Sirehna : La PME nantaise prend du grade chez DCNS
# Industrie

Sirehna : La PME nantaise prend du grade chez DCNS

Sirehna appuie sur l'accélérateur. Désormais barrée par Alain Bovis, la société nantaise spécialisée en hydrodynamique va contribuer à la constitution d'un centre d'excellence national impulsé par son propriétaire, le groupe DCNS.

Changement d'ère chez Sirehna. Deux ans après avoir revendu sa PME spécialiste de l'hydrodynamique à DCNS, le géant français de la navale militaire, son fondateur et P-dg Jean-Pierre Le Goff cède son fauteuil à Alain Bovis.
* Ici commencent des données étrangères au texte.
Lemma link_from_proto_Ok m l :
  link_from_proto m = Ok l <-> Identity_validate (link_peer l) = Ok tt /\ m = link_to_proto l.
Proof.
  unfold link_from_proto. rewrite result_bind_Ok. setoid_rewrite identity_from_proto_Ok. split.
  - intros (i & [? Hi] & [= <-]). destruct m as [p k ps]. simpl in *. by subst.
  - intros [? ->]. exists (link_peer l). by destruct l.
Qed.
Lemma resource_from_proto_Ok m r :
  semantic_resource_from_proto m = Ok r <-> Resource_validate r = Ok tt /\ m = to_semantic_proto_resource r.
Proof.
  split.
  - unfold semantic_resource_from_proto. intros Hd. decode Hd.
    apply identity_from_proto_Ok in E0 as [_ Hi], E1 as [_ Hp]. apply (collect_iff _ _ _ link_from_proto_Ok) in E2 as [_ Hl].
    split; [done|]. destruct m as [mi mp cl caps cap attrs st rc su li]. simpl in *. subst.
    unfold to_semantic_proto_resource. simpl. autorewrite with wire. f_equal.
    unfold Proto.ResourceState_try_from in E. repeat (case_match; try done); by injection E as <-.
  - intros [Hv ->]. pose proof Hv as Hv'. unfold Resource_validate in Hv'. rewrite !result_bind_unit in Hv'.
    destruct Hv' as (? & ? & ? & ? & ? & ? & ? & ? & ? & ? & [Hlinks _]%for_unique_Ok).
    assert (Forall (fun l => Identity_validate (link_peer l) = Ok tt) (res_links r)) as Hpeers.
    { eapply Forall_impl; [exact Hlinks|]. intros l. unfold Resource_validate_link, TopologyLink_validate.
      rewrite !result_bind_unit. tauto. }
    unfold semantic_resource_from_proto. simpl.
    destruct r as [i p cl caps cap attrs [] rc su li]; simpl in *; present;
      rewrite (proj2 (collect_iff _ _ _ link_from_proto_Ok (link_to_proto <$> li) li) (conj Hpeers eq_refl)); simpl;
      autorewrite with wire; by apply validated_Ok.
Qed.

(** What validation says about the members of a snapshot. *)
Lemma snapshot_valid_parts s : ProviderSnapshot_validate s = Ok tt ->
  Identity_validate (snap_provider s) = Ok tt /\
  validate_timestamp "provider snapshot sample time" (snap_sampled_at_unix_ms s) = Ok tt /\
  validate_timestamp "provider snapshot expiry" (snap_expires_at_unix_ms s) = Ok tt /\
  Forall (fun r => Resource_validate r = Ok tt) (snap_resources s) /\
  Forall (fun w => Worker_validate w = Ok tt) (snap_workers s) /\
  Forall (fun e => Endpoint_validate e = Ok tt) (snap_endpoints s).
Proof.
  unfold ProviderSnapshot_validate. rewrite !result_bind_unit.
  intros (? & _ & _ & ? & ? & _ & [Hr _]%for_unique_Ok & _ & [Hw _]%for_unique_Ok & _ & [He _]%for_unique_Ok).
  split_and!; try done; (eapply Forall_impl; [eassumption|]; intros x Hx; by apply snapshot_member_Ok in Hx as [? _]).
Qed.

(** ** Objects with times

    A timestamp has many representations on the wire (milliseconds are kept,
    the rest of the nanoseconds is dropped). *)
Definition with_expiry (t : Proto.Timestamp) (g : Proto.EndpointGrantMessage) : Proto.EndpointGrantMessage :=
  Proto.endpoint_grant (Proto.eg_identity g) (Proto.eg_endpoint g) (Proto.eg_grantee g) (Proto.eg_lease g)
    (Proto.eg_fence_token g) (Some t).
Definition with_deadline (t : option Proto.Timestamp) (o : Proto.OperationMessage) : Proto.OperationMessage :=
  Proto.operation (Proto.op_identity o) (Proto.op_owner o) (Proto.op_executor o) (Proto.op_kind o) (Proto.op_state o)
    t (Proto.op_parent o) (Proto.op_metadata o).
Definition with_window (t t' : Proto.Timestamp) (s : Proto.ProviderSnapshotMessage) : Proto.ProviderSnapshotMessage :=
  Proto.provider_snapshot (Proto.sn_provider s) (Proto.sn_snapshot_generation s) (Proto.sn_resources s)
    (Proto.sn_workers s) (Proto.sn_endpoints s) (Some t) (Some t').
(** [t] is a representation of [ms]. *)
Definition denotes (t : Proto.Timestamp) (ms : N) : Prop := forall field, unix_ms_from_timestamp t field = Ok ms.
Definition denotes_option (t : option Proto.Timestamp) (ms : option N) : Prop :=
  match t, ms with Some t, Some ms => denotes t ms | None, None => True | _, _ => False end.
Ce dernier hérite également de la direction d'un tout nouveau pôle «Science et Technologie» créé par DCNS afin de chapeauter toutes ses activités de recherche technologique, qui mobilisent près de 150 collaborateurs en France.




30% de croissance espérée pour 2010

La région nantaise devient dès lors la véritable capitale de la recherche amont du groupe naval: entre Sirehna (une quarantaine de collaborateurs), le Centre d'études des structures et matériaux navals d'Indret (soixante salariés), où sont également basés une dizaine d'experts en calculs scientifiques, la Loire-Atlantique concentre l'écrasante majorité des effectifs du nouveau pôle. Et ce n'est qu'un début: Sirehna va monter en puissance, en passant très prochainement la barre des 50 salariés, contre une trentaine il y a encore deux ans. Pleins comme un oeuf, les locaux de Sirehna, basés à l'École Centrale, pourraient ainsi changer d'air dès 2011. Pour rejoindre le site d'Indret? L'hypothèse n'est pas écartée, d'autant qu'elle offrirait des synergies. «Le but est de constituer un centre d'excellence pour le groupe en matière d'hydrodynamique navale. Il y a notamment un très gros potentiel sur le marché des navires sans pilotes (NDLR:les fameux «drones») utilisés dans des conditions marines, qu'il s'agisse d'appareils flottants, volants ou sous-marins», indique Alain Bovis. Cette montée en régime se traduira dès cette année par une croissance du CA, qui devrait passer de 3 à plus de 4M€, 60% de l'activité étant dégagée auprès de clients extérieurs à DCNS. Elle pourrait également se traduire par de nouvelles acquisitions ciblant des entreprises du cru. «Nous regardons des dossiers», concède Alain Bovis.




Un Technocampus de l'hydrodynamisme?

Mieux encore, le groupe souhaite initier depuis Nantes une plate-forme technologique dédiée aux technologies de pointe en matière d'hydrodynamisme, en citant le Technocampus régional comme modèle d'inspiration. «Notre intention est de créer un outil fédérateur rassemblant l'environnement scientifique académique et économique local autour de l'hydrodynamisme. Est-ce qu'il prendra la forme d'un lieu physique ou d'un outil dématérialisé ? Cela est à déterminer», conclut Alain Boivis.